La lecture du parc complète l'analyse : environ 1 400 logements occupés par leur propriétaire, 333 diagnostics publiés pour 1 000 résidences principales, de l'ordre de 1 672 maisons individuelles. Ce volume ne préjuge d'aucune éligibilité individuelle : il indique seulement où se concentrent, à Pluguffan, les situations où le scénario décrit sur cette page a le plus de chances d'être pertinent.
Une fois les aides déduites, la question devient celle du solde : sur le cas type à Pluguffan, le reste à charge d'un ménage très modeste ressort à 6 000 € après aide ANAH et prise en charge de l'accompagnement.
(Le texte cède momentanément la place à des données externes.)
(** An error of the table's query, if any; [around] is the jitter of this call. *)
Definition Get (io : io_faults) (around : Z -> Z) (table_fails : bool) (t t' : Z) (id : string) (c : cachedCRUD) : crud_reply * cachedCRUD :=
  match l1 ← cc_l1 c; l1 !! key id with
  | Some (L1Row v) => (Row 200 v, c)
  | Some (L1Bytes data) => (Bytes data, c)
  | None =>
      if negb (cc_l2 c) then (NilPointer, c)
      else
        let query := if table_fails then QueryErr else query_of (cc_table c) id in
        let '(res, _, r, st) := doTake marshal unmarshal opts around io t t' (key id) query (cc_redis c) (cc_stat c) in
        match res with
        | inl ErrNotFound => (Status 404, mkCached (cc_table c) (cc_l2 c) r (cc_l1 c) st)
        | inl _ => (Status 500, mkCached (cc_table c) (cc_l2 c) r (cc_l1 c) st)
        | inr v => (Row 200 v, mkCached (cc_table c) (cc_l2 c) r ((<[key id := L1Row v]> : gmap string l1_value -> _) <$> cc_l1 c) st)
        end
  end.

Definition List (c : cachedCRUD) : crud_reply * cachedCRUD := (Status 405, c).

(** The rows the warm-up read. *)
Definition warmCache (items : list V) (c : cachedCRUD) : cachedCRUD :=
  match cc_l1 c with
  | None => c
  | Some l1 =>
      mkCached (cc_table c) (cc_l2 c) (cc_redis c)
        (Some (foldl (fun l1 item => if (ID item =? "")%string then l1 else <[ID item := L1Bytes (default "" (marshal item))]> l1) l1 items)) (cc_stat c)
  end.

Definition delCache (io : io_faults) (t : Z) (keys : list string) (c : cachedCRUD) : cachedCRUD :=
  foldl (fun c k =>
    mkCached (cc_table c) (cc_l2 c) (if cc_l2 c then (DelCtx io t [key k] (cc_redis c)).2 else cc_redis c) (delete (key k) <$> cc_l1 c) (cc_stat c)) c keys.

(** The decoded body is [None] when it is no JSON; a row with the key of another is refused. *)
Definition Create (body : option V) (c : cachedCRUD) : crud_reply * cachedCRUD :=
  match body with
  | None => (Status 400, c)
  | Some v =>
      match cc_table c !! ID v with
      | Some _ => (Status 500, c)
      | None => (Row 201 v, mkCached (<[ID v := v]> (cc_table c)) (cc_l2 c) (cc_redis c) (cc_l1 c) (cc_stat c))
      end
  end.

(** [patch] is what the table makes of a row, [None] an error of the statement. *)
Definition Update (io : io_faults) (t : Z) (id : string) (body : option (V -> option V)) (c : cachedCRUD) : crud_reply * cachedCRUD :=
  match body with
  | None => (Status 400, c)
  | Some patch =>
      match cc_table c !! id with
      | None => (Status 404, c)
      | Some v =>
          match patch v with
          | None => (Status 500, c)
          | Some v' => (Row 200 v', delCache io t [id] (mkCached (<[id := v']> (cc_table c)) (cc_l2 c) (cc_redis c) (cc_l1 c) (cc_stat c)))
          end
      end
  end.

Definition Delete (io : io_faults) (t : Z) (id : string) (c : cachedCRUD) : crud_reply * cachedCRUD :=
  match cc_table c !! id with
  | None => (Status 404, c)
  | Some _ => (Status 204, delCache io t [id] (mkCached (delete id (cc_table c)) (cc_l2 c) (cc_redis c) (cc_l1 c) (cc_stat c)))
  end.

(** [mysqlCachedCRUD]: the same operations, its cache entries deleted in place. *)
Definition mysql_cached_Get := Get.
Definition mysql_cached_List := List.
Definition mysql_cached_Create := Create.
Definition mysql_cached_Update := Update.
Definition mysql_cached_Delete := Delete.
End prefix.
End cached.
Arguments l1_value V : clear implicits.
Arguments crud_reply V : clear implicits.
Arguments cachedCRUD R V : clear implicits.

(** ** Coherence *)

Section coherence.
Context {R V : Type} `{!RedisCommands R, !RedisLaws R} (marshal : V -> option string) (unmarshal : string -> option V) (opts : Options) (ID : V -> string) (keyPrefix : string).
Notation key := (String.app keyPrefix).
Étalé sur quinze ans en éco-prêt à taux zéro, cela représente de l'ordre de 35 € par mois, à comparer aux 1 460 € d'économie annuelle attendue sur la facture d'énergie.
Exigence opposable à Pluguffan : un calcul 3CL-DPE avant et après travaux par le même opérateur. Elle doit figurer sur le devis initial, pas seulement sur la facture. Un dossier de un scénario de gain de classes, de deux à quatre qui en fait l'économie s'expose à un refus de prise en charge, l'aide comme le CEE s'appuyant sur ce critère.
Le palier de classes se calcule avant de signer : à Pluguffan, l'assiette double presque entre le scénario à deux classes (30 000 € HT) et celui à trois (40 000 € HT). Sur un poste de 66 000 € comme le saut de classes, cet écart justifie souvent d'ajouter un lot plutôt que de s'arrêter au minimum.
Combien d'occupants, quels besoins : avec 2.25 personne(s) par résidence principale à Pluguffan, les besoins d'eau chaude et de renouvellement d'air se déduisent directement. C'est sur cette base, et sur 110 m², que un scénario de gain de classes, de deux à quatre doit être dimensionné.
Avant de choisir, regarder ce qui chauffe déjà : à Pluguffan, le gaz couvre 45 % du parc, le fioul 9 %, l'électricité 42 %. Un scénario de gain de classes, de deux à quatre s'apprécie à l'aune de cette énergie de départ, seule référence pour estimer l'économie réellement obtenue.
Combien de logements concernés ? À Pluguffan, 1 017 résidences principales dépendent d'une énergie fossile (54 % du parc). C'est dans ce sous-ensemble que un scénario de gain de classes, de deux à quatre produit les écarts de consommation les plus élevés avant et après travaux.
Trésorerie du projet à Pluguffan : 6 000 € de reste à charge pour le profil le plus aidé, accompagnement pris en charge jusqu'à 2 000 €. Un éco-prêt de quinze ans ramène l'effort à 35 € par mois, à comparer aux 1 460 € d'économie annuelle auxquels le saut de classes participe.
La logistique dépend de la densité : 4 223 habitants pour 1 879 résidences principales à Pluguffan. Cette densité conditionne l'emprise de stationnement, l'autorisation de voirie et le stockage des matériaux nécessaires à un scénario de gain de classes, de deux à quatre, trois postes que les devis les moins précis oublient de chiffrer.